The reasonable fees and disbursements of Brimberg's legal counsel will not
exceed $10,000.

      Brimberg may utilize the services of one or more qualified firms or
individuals to assist it in the performance of its obligations under this
agreement, but Brimberg shall be solely responsible for all compensation payable
to such firms or individuals for their services.

3. In the event that either party should institute proceeds to enforce any
provision of this Agreement, the prevailing party shall be entitled to recover
all reasonable expenses relating to the enforcement of this Agreement, including
reasonable attorneys' fees and costs and reasonable costs of investigation, in
addition to any other remedies. If any term, provision, covenant or restriction
of this Agreement is held by a court of competent jurisdiction to be invalid,
void or enforceable, the remainder of the terms, covenants and restrictions of
this Agreement shall remain in full force and effect and shall in no way be
affected, impaired or in any way invalidated by such court action.

4. No waiver of any breach of any term hereof shall be effective unless made in
a writing signed by the party against whom enforcement of the waiver is sought,
and no such waiver shall be construed as a waiver of any subsequent breach of
that term or of any other term of the same or different nature.

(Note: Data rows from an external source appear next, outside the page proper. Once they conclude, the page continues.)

(** ** A stand-in for OpenCV

    Used only where a statement is evaluated on concrete input.  An image
    of [r] rows and [c] columns is encoded as the JPEG start marker
    [FF D8], the bytes [r] and [c], and its [3*r*c] samples; anything else
    is not an image, and an empty buffer raises as OpenCV does. *)
Module Stub.

Definition stub_imdecode (data : bytes) : decode_result :=
  match data with
  | [] => DecodeRaises
  | xff :: xd8 :: r :: c :: px =>
      if blen px =? 3 * byte_val r * byte_val c
      then Decoded (NdArray [byte_val r; byte_val c; 3] px)
      else NotAnImage
  | _ => NotAnImage
  end.

Definition stub_imencode (img : ndarray) (quality : option Z) : bytes :=
  xff :: xd8 :: byte_of_Z (nth 0 (shape img) 0)
      :: byte_of_Z (nth 1 (shape img) 0) :: buffer img.

Definition stub_putText (img : ndarray) (text : string) (org : Z * Z)
  (font scale : Z) (color : Z * Z * Z) (thick : Z) : ndarray :=
  NdArray (shape img) (buffer img).

#[export] Instance stub_cv2 : Cv2 := {|
  imdecode := stub_imdecode;
  imencode_jpg := stub_imencode;
  putText := stub_putText;
  putText_shape := fun _ _ _ _ _ _ _ => eq_refl
|}.

(** A 1x1 image and its encoding. *)
Definition pixel : ndarray := NdArray [1; 1; 3] [x10; x20; x30].
Definition pixel_jpg : bytes := [xff; xd8; x01; x01; x10; x20; x30].

(** The server after [__init__] and [start_tcp_server]. *)
Definition server0 : VideoServer := start_tcp_server (init "0.0.0.0" 8080 5000).

(** Two producers: the first has written its frame and is still
    connected; the second, which never wrote, has reached the clear. *)
Definition two_producers : system :=
  System (set_current_frame (Some pixel) server0)
         [Ingest (Handler (Socket [[x00; x00; x00; x07]; pixel_jpg] PeerClosed)
                          LoopHead);
          Ingest (Handler (Socket [] PeerClosed) Clear)].

(** Two messages as sent: an image, then two bytes that are none. *)
Definition two_messages : list (bytes * bytes) :=
  [([x00; x00; x00; x07], pixel_jpg); ([x00; x00; x00; x02], [x41; x42])].

(** A generator suspended at its [yield], a handler about to clear and
    a handler about to store a frame. *)
Definition viewer_suspended : system :=
  System (set_frame_lock true (set_current_frame (Some pixel) server0))
         [Viewer AtYield;
          Ingest (Handler (Socket [] PeerClosed) Clear);
          Ingest (Handler (Socket [] PeerClosed) (Update pixel))].

(** Two viewers and a producer that sends one frame and closes. *)
Definition one_producer : system :=
  System server0
         [Ingest (Handler (Socket [[x00; x00; x00; x07]; pixel_jpg] PeerClosed)
                          LoopHead);
          Viewer Poll; Viewer Poll].

End Stub.

(** * Properties *)

(** ** [struct] *)

Lemma byte_val_range (b : byte) : 0 <= byte_val b < 256.
Proof.
  unfold byte_val. pose proof (Byte.to_N_bounded b). lia.
Qed.

Lemma byte_val_of_Z (z : Z) : byte_val (byte_of_Z z) = z mod 256.
Proof.
  unfold byte_val, byte_of_Z.
  pose proof (Z.mod_pos_bound z 256 ltac:(lia)) as Hm.
  destruct (Byte.of_N (Z.to_N (z mod 256))) as [b|] eqn:E.
  - apply Byte.to_of_N in E. rewrite E. lia.
  - apply Byte.of_N_None_iff in E. lia.
Qed.

Lemma struct_unpack_pack (n : Z) (data : bytes) :
  struct_pack_I n = Some data -> struct_unpack_I data = Some n.
Proof.
  unfold struct_pack_I.
  destruct ((0 <=? n) && (n <? 4294967296)) eqn:E; [|discriminate].
  apply andb_true_iff in E. destruct E as [H0 H1].
  apply Z.leb_le in H0. apply Z.ltb_lt in H1.
  intros H. injection H as <-. unfold struct_unpack_I.
  rewrite !byte_val_of_Z. f_equal.
  Z.div_mod_to_equations. lia.
Qed.

Lemma struct_unpack_short (data : bytes) :
  length data <> 4%nat -> struct_unpack_I data = None.
Proof.
  destruct data as [|b0 [|b1 [|b2 [|b3 [|b4 tl]]]]]; simpl; intros H;
    try reflexivity.
  contradiction.
Qed.

Lemma app_eq_length {A} (a b c d : list A) :
  a ++ b = c ++ d -> length a = length c -> a = c /\ b = d.
Proof.
  revert c. induction a as [|x a IH]; intros [|y c] H Hl; simpl in *;
    try discriminate.
  - auto.
  - injection H as -> H. destruct (IH c H ltac:(lia)) as [-> ->]. auto.
Qed.

Lemma struct_pack_length (n : Z) (data : bytes) :
  struct_pack_I n = Some data -> length data = 4%nat.
Proof.
  unfold struct_pack_I.
  destruct ((0 <=? n) && (n <? 4294967296)); [|discriminate].
  intros H. injection H as <-. reflexivity.
Qed.

Lemma struct_pack_total (n : Z) :
  0 <= n < 4294967296 -> exists data, struct_pack_I n = Some data.
Proof.
  intros [H0 H1]. unfold struct_pack_I.
  apply Z.leb_le in H0. apply Z.ltb_lt in H1. rewrite H0, H1.
  simpl. eauto.
Qed.

(** ** [recv] *)

Lemma take_segment_some segs bufsize chunk rest :
  take_segment segs bufsize = Some (chunk, rest) ->
  concat segs = chunk ++ concat rest /\
  (length chunk <= bufsize)%nat /\
  ((0 < bufsize)%nat -> chunk <> []).
Proof.
  induction segs as [|seg segs IH]; simpl; [discriminate|].
  destruct seg as [|b seg]; [exact IH|].
  intros H. injection H as <- <-.
  split; [|split].
  - rewrite <- (firstn_skipn bufsize (b :: seg)) at 1.
    rewrite <- app_assoc. f_equal.
    destruct (skipn bufsize (b :: seg)); reflexivity.
  - rewrite length_firstn. lia.
  - intros Hpos. destruct bufsize; [lia|]. simpl. discriminate.
Qed.

Lemma take_segment_none segs bufsize :
  take_segment segs bufsize = None -> concat segs = [].
Proof.
  induction segs as [|seg segs IH]; simpl; [reflexivity|].
  destruct seg; [exact IH|discriminate].
Qed.

Lemma take_segment_nil segs bufsize :
  concat segs = [] -> take_segment segs bufsize = None.
Proof.
  induction segs as [|seg segs IH]; intros H; [reflexivity|].
  simpl in H. apply app_eq_nil in H. destruct H as [-> H].
  simpl. apply IH. exact H.
Qed.

Lemma recv_received sock bufsize chunk sock' :
  recv sock bufsize = Received chunk sock' ->
  pending sock = chunk ++ pending sock' /\
  ending sock' = ending sock /\
  blen chunk <= Z.max 0 bufsize.
Proof.
  unfold recv, pending, blen.
  destruct (take_segment (incoming sock) (Z.to_nat bufsize))
    as [[c rest]|] eqn:E.
  - intros H. injection H as <- <-.
    apply take_segment_some in E. destruct E as (Hc & Hl & _).
    simpl. repeat split; [exact Hc|lia].
  - apply take_segment_none in E.
    destruct (ending sock) eqn:Ee; [|discriminate].
    intros H. injection H as <- <-. simpl. repeat split; [exact E|lia].
Qed.

Lemma recv_empty sock bufsize sock' :
  0 < bufsize ->
  recv sock bufsize = Received [] sock' ->
  pending sock = [] /\ sock' = Socket [] PeerClosed /\ ending sock = PeerClosed.
Proof.
  unfold recv, pending. intros Hpos.
  destruct (take_segment (incoming sock) (Z.to_nat bufsize))
    as [[c rest]|] eqn:E.
  - intros H. injection H as -> <-.
    apply take_segment_some in E. destruct E as (_ & _ & Hne).
    exfalso. apply Hne; [lia|reflexivity].
  - apply take_segment_none in E.
    destruct (ending sock); [|discriminate].
    intros H. injection H as <-. auto.
Qed.

Lemma recv_raises sock bufsize sock' :
  recv sock bufsize = RecvRaises sock' ->
  pending sock = [] /\ sock' = Socket [] ConnReset /\ ending sock = ConnReset.
Proof.
  unfold recv, pending.
  destruct (take_segment (incoming sock) (Z.to_nat bufsize))
    as [[c rest]|] eqn:E; [discriminate|].
  apply take_segment_none in E.
  destruct (ending sock); [discriminate|].
  intros H. injection H as <-. auto.
Qed.

Lemma recv_data sock bufsize :
  0 < bufsize -> pending sock <> [] ->
  exists chunk sock', recv sock bufsize = Received chunk sock' /\ chunk <> [].
Proof.
  unfold recv, pending. intros Hpos Hne.
  destruct (take_segment (incoming sock) (Z.to_nat bufsize))
    as [[c rest]|] eqn:E.
  - apply take_segment_some in E. destruct E as (_ & _ & Hc).
    exists c, (Socket rest (ending sock)). split; [reflexivity|].
    apply Hc. lia.
  - apply take_segment_none in E. contradiction.
Qed.

(** ** Runs of one handler *)

Lemma pc_done_dec (h : handler) : {at_pc h = Done} + {at_pc h <> Done}.
Proof.
  destruct (at_pc h); (left; reflexivity) || (right; discriminate).
Defined.

Ltac break_step H :=
  unfold handle_client_step in H; simpl in H;
  repeat match type of H with
         | context [match ?x with _ => _ end] => destruct x eqn:?
         end;
  inversion H; subst; clear H.

Section Runs.

Context {cv : Cv2}.

Lemma run_add n m self h :
  run (n + m) self h =
  let '(self1, h1, ev1) := run n self h in
  let '(self2, h2, ev2) := run m self1 h1 in
  (self2, h2, ev1 ++ ev2).
Proof.
  revert self h. induction n as [|n IH]; intros self h; simpl.
  - destruct (run m self h) as [[s2 h2] e2]. reflexivity.
  - destruct (handle_client_step self h) as [[s1 h1] e1].
    rewrite IH.
    destruct (run n s1 h1) as [[s2 h2] e2].
    destruct (run m s2 h2) as [[s3 h3] e3].
    rewrite app_assoc. reflexivity.
Qed.

Lemma run_done n self h :
  at_pc h = Done -> run n self h = (self, h, []).
Proof.
  intros Hd. induction n as [|n IH]; simpl; [reflexivity|].
  unfold handle_client_step. rewrite Hd. rewrite IH. reflexivity.
Qed.

(** Once the handler has returned, further steps change nothing. *)
Lemma run_stable n m self h self' h' tr :
  run n self h = (self', h', tr) -> at_pc h' = Done -> (n <= m)%nat ->
  run m self h = (self', h', tr).
Proof.
  intros Hr Hd Hle.
  replace m with (n + (m - n))%nat by lia.
  rewrite run_add, Hr, (run_done _ _ _ Hd), app_nil_r. reflexivity.
Qed.

Lemma step_decreases self h self' h' ev :
  frame_lock self = false -> at_pc h <> Done ->
  handle_client_step self h = (self', h', ev) ->
  (fuel h' < fuel h)%nat /\ frame_lock self' = false.
Proof.
  intros Hl Hnd Hs. destruct h as [sock p]. unfold fuel. simpl in *.
  break_step Hs; simpl; try congruence; try (split; [lia|assumption]);
    repeat match goal with
      | H : recv _ _ = Received _ _ |- _ =>
          apply recv_received in H; destruct H as (H & _ & _); rewrite H
      | H : recv _ _ = RecvRaises _ |- _ =>
          apply recv_raises in H; destruct H as (H & -> & _); rewrite H
      end;
    rewrite ?length_app; simpl; split; try assumption; lia.
Qed.

(** [handle_client] returns: with the lock free, [fuel] steps reach the
    end of the [finally] block. *)
Lemma run_terminates n self h :
  frame_lock self = false -> (fuel h <= n)%nat ->
  at_pc (snd (fst (run n self h))) = Done.
Proof.
  revert self h. induction n as [|n IH]; intros self h Hl Hf.
  - simpl. destruct h as [sock p]. unfold fuel in Hf. simpl in *.
    destruct p; simpl in Hf; try lia. reflexivity.
  - destruct (pc_done_dec h) as [Hd|Hnd].
    + rewrite (run_done _ _ _ Hd). exact Hd.
    + simpl.
      destruct (handle_client_step self h) as [[s1 h1] e1] eqn:Hs.
      destruct (step_decreases _ _ _ _ _ Hl Hnd Hs) as [Hlt Hl1].
      specialize (IH s1 h1 Hl1 ltac:(lia)).
      destruct (run n s1 h1) as [[s2 h2] e2]. exact IH.
Qed.

Lemma run_step n self h s1 h1 e1 s2 h2 e2 :
  handle_client_step self h = (s1, h1, e1) ->
  run n s1 h1 = (s2, h2, e2) ->
  run (S n) self h = (s2, h2, e1 ++ e2).
Proof.
  intros Hs Hr. simpl. rewrite Hs, Hr. reflexivity.
Qed.

(** [recv(4)] when the first segment holds the whole length field. *)
Lemma recv_header size_data more segs e :
  length size_data = 4%nat ->
  exists sock',
    recv (Socket ((size_data ++ more) :: segs) e) 4 = Received size_data sock' /\
    pending sock' = more ++ concat segs /\ ending sock' = e.
Proof.
  intros Hlen.
  destruct size_data as [|b0 [|b1 [|b2 [|b3 [|b4 tl]]]]]; try discriminate.
  unfold recv. simpl.
  destruct more as [|m more]; eexists; (split; [reflexivity|]); split;
    reflexivity.
Qed.

(** The inner loop when the socket still delivers all [need] missing
    bytes: it stops with exactly those, however they are segmented. *)
Lemma receive_payload need : forall self sock frame_size frame_data,
  frame_size - blen frame_data = Z.of_nat need ->
  (need <= length (pending sock))%nat ->
  exists n sock',
    run n self (Handler sock (RecvData frame_size frame_data)) =
      (self,
       Handler sock' (Decode frame_size
                        (frame_data ++ firstn need (pending sock))),
       []) /\
    pending sock' = skipn need (pending sock) /\
    ending sock' = ending sock.
Proof.
  induction need as [need IH] using lt_wf_ind.
  intros self sock fs fd Hneed Hav.
  destruct (Nat.eq_dec need 0) as [->|Hpos].
  - exists 1%nat, sock. unfold run, handle_client_step. simpl.
    assert (Hge : (blen fd <? fs) = false) by (apply Z.ltb_ge; lia).
    rewrite Hge. simpl. rewrite !app_nil_r. auto.
  - assert (Hlt : (blen fd <? fs) = true) by (apply Z.ltb_lt; lia).
    assert (Hbuf : 0 < Z.min (fs - blen fd) 4096) by lia.
    assert (Hne : pending sock <> []).
    { destruct (pending sock); [simpl in Hav; lia|discriminate]. }
    destruct (recv_data sock _ Hbuf Hne) as (chunk & sock1 & Hrecv & Hc).
    destruct (recv_received _ _ _ _ Hrecv) as (Hp & He & Hl).
    assert (Hcl : (length chunk <= need)%nat) by (unfold blen in *; lia).
    assert (Hcp : (0 < length chunk)%nat).
    { destruct chunk; [congruence|simpl; lia]. }
    destruct (IH (need - length chunk)%nat ltac:(lia) self sock1 fs
                 (fd ++ chunk)) as (n & sock' & Hrun & Hp' & He').
    { unfold blen in *. rewrite length_app. lia. }
    { rewrite Hp, length_app in Hav. lia. }
    assert (Hstep : handle_client_step self (Handler sock (RecvData fs fd)) =
                    (self, Handler sock1 (RecvData fs (fd ++ chunk)), [])).
    { unfold handle_client_step. simpl. rewrite Hlt, Hrecv.
      destruct chunk; [congruence|reflexivity]. }
    exists (S n), sock'. split; [|split].
    + rewrite (run_step _ _ _ _ _ _ _ _ _ Hstep Hrun). simpl.
      rewrite Hp, firstn_app, (firstn_all2 chunk) by lia.
      rewrite <- app_assoc. reflexivity.
    + rewrite Hp', Hp, skipn_app, (skipn_all2 chunk) by lia. reflexivity.
    + congruence.
Qed.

5. No failure or delay by Brimberg in exercising any right, power or privilege
hereunder shall operate as a waiver thereof, nor shall any single or partial
exercise thereof preclude any other or further exercise thereof or the exercise
of any right, power or privilege hereunder.

6. Ovation hereby agrees to submit to the jurisdiction of any court of the
Commonwealth of Massachusetts or any federal court sitting in the Commonwealth
of Massachusetts for the purpose of any suit, action or other proceeding arising
out of this Agreement, or of the transactions contemplated hereby, which is

                                       2
<PAGE>

brought by or against Brimberg. Ovation agrees that this Agreement shall be
governed by, and construed in accordance with, the internal laws of the
Commonwealth of Massachusetts without regard to the rules of the conflict of
laws of such state.

7. Ovation agrees to indemnify Brimberg as set forth in Brimberg's standard
indemnity provisions attached hereto as Addendum A.

8. Brimberg's engagement hereunder will be terminated upon the earlier of (a)
the closing of a financing by Ovation in which investors invest a maximum of
$2.0 million (unless Ovation and Brimberg elect not to terminate this
Agreement), or (b) December 31, 2005 upon written notice by either party to the
other.

9. If, during the twelve (12) month period following the termination or
expiration of this Agreement, Ovation or any of its affiliates raises capital in
a private or public offering of its debt or equity securities from any party or
parties first introduced to Ovation by Brimberg, Ovation will pay Brimberg the
compensation that would otherwise be payable to Brimberg under Paragraph 2 of
this Agreement with respect to such transaction. From time to time, Brimberg
will provide Ovation with a list of all parties introduced to Ovation by
Brimberg.

10. This Agreement may be signed in one or more counterparts, each of which
shall be an original and all of which shall be taken as one original. This
Agreement may be signed by telecopy and such signature shall be deemed an
original.

11. Brimberg acknowledges that the Company shall have the absolute right in its
sole discretion to determine whether to proceed with any financing or to accept
any individual investor.

                                       3
<PAGE>

If Ovation is in agreement with the foregoing, please indicate such agreement by
signing and returning one copy of this Agreement to Brimberg, whereupon this
Agreement will constitute our agreement with respect to the subject matter
hereof.

                                         Very truly yours,

                                         BRIMBERG & CO.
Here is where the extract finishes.